Segment Start: Source information
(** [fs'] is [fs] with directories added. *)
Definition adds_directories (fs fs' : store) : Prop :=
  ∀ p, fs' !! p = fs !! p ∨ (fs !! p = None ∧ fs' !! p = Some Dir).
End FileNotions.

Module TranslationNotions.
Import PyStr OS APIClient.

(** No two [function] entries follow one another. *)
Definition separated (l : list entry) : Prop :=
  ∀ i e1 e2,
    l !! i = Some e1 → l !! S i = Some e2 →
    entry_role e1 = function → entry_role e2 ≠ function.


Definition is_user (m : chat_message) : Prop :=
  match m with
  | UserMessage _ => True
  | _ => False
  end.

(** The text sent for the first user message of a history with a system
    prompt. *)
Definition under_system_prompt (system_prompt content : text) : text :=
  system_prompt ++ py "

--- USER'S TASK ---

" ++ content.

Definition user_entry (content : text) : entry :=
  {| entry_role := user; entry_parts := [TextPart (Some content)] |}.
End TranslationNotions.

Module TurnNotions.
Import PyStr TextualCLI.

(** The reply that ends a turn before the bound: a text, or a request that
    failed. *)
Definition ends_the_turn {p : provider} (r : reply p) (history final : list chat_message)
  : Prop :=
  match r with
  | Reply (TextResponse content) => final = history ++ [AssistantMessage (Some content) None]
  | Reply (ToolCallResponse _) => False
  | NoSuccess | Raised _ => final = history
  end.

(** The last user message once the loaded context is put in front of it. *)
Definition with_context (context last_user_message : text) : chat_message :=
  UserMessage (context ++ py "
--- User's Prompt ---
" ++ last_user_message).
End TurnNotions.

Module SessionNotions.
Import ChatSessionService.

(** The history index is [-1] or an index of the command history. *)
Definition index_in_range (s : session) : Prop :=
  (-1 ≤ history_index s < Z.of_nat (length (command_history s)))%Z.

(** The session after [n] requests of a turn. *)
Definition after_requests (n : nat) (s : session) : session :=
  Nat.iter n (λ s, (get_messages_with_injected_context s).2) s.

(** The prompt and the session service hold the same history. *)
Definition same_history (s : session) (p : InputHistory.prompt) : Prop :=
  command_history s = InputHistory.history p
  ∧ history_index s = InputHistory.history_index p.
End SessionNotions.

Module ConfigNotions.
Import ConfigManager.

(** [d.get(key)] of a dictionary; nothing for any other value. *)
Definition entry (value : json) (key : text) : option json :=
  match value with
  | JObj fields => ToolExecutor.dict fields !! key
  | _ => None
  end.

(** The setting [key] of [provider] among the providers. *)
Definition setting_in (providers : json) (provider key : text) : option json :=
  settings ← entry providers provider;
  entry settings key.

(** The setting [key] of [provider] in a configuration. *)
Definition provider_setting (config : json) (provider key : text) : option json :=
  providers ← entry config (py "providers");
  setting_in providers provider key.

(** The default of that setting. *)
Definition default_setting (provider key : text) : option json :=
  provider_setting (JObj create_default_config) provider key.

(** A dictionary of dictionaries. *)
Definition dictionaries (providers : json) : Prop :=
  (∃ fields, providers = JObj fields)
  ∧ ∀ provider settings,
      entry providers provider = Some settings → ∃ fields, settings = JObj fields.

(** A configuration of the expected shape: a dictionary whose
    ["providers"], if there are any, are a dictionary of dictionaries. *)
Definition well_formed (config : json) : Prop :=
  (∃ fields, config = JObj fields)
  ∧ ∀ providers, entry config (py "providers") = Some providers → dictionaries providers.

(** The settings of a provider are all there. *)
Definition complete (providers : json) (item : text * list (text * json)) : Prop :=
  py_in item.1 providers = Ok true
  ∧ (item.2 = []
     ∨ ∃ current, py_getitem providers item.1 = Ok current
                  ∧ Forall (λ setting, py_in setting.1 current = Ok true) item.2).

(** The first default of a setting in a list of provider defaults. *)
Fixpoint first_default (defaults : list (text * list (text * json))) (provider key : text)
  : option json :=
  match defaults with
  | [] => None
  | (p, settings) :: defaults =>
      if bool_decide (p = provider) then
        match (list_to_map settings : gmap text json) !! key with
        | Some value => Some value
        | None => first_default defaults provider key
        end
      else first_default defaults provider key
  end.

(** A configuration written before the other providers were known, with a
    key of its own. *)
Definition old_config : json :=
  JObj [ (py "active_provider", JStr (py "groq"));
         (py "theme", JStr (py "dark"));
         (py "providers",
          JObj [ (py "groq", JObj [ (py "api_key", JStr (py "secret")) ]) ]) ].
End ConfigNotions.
Segment End: Source information
What to work on: Would you copy out exactly the lines above that start at the one containing "Module SessionNotions." and end at the one containing "(-1 ≤ history_index", inclusive?

Solution for this exercise:
Module SessionNotions.
Import ChatSessionService.

(** The history index is [-1] or an index of the command history. *)
Definition index_in_range (s : session) : Prop :=
  (-1 ≤ history_index s < Z.of_nat (length (command_history s)))%Z.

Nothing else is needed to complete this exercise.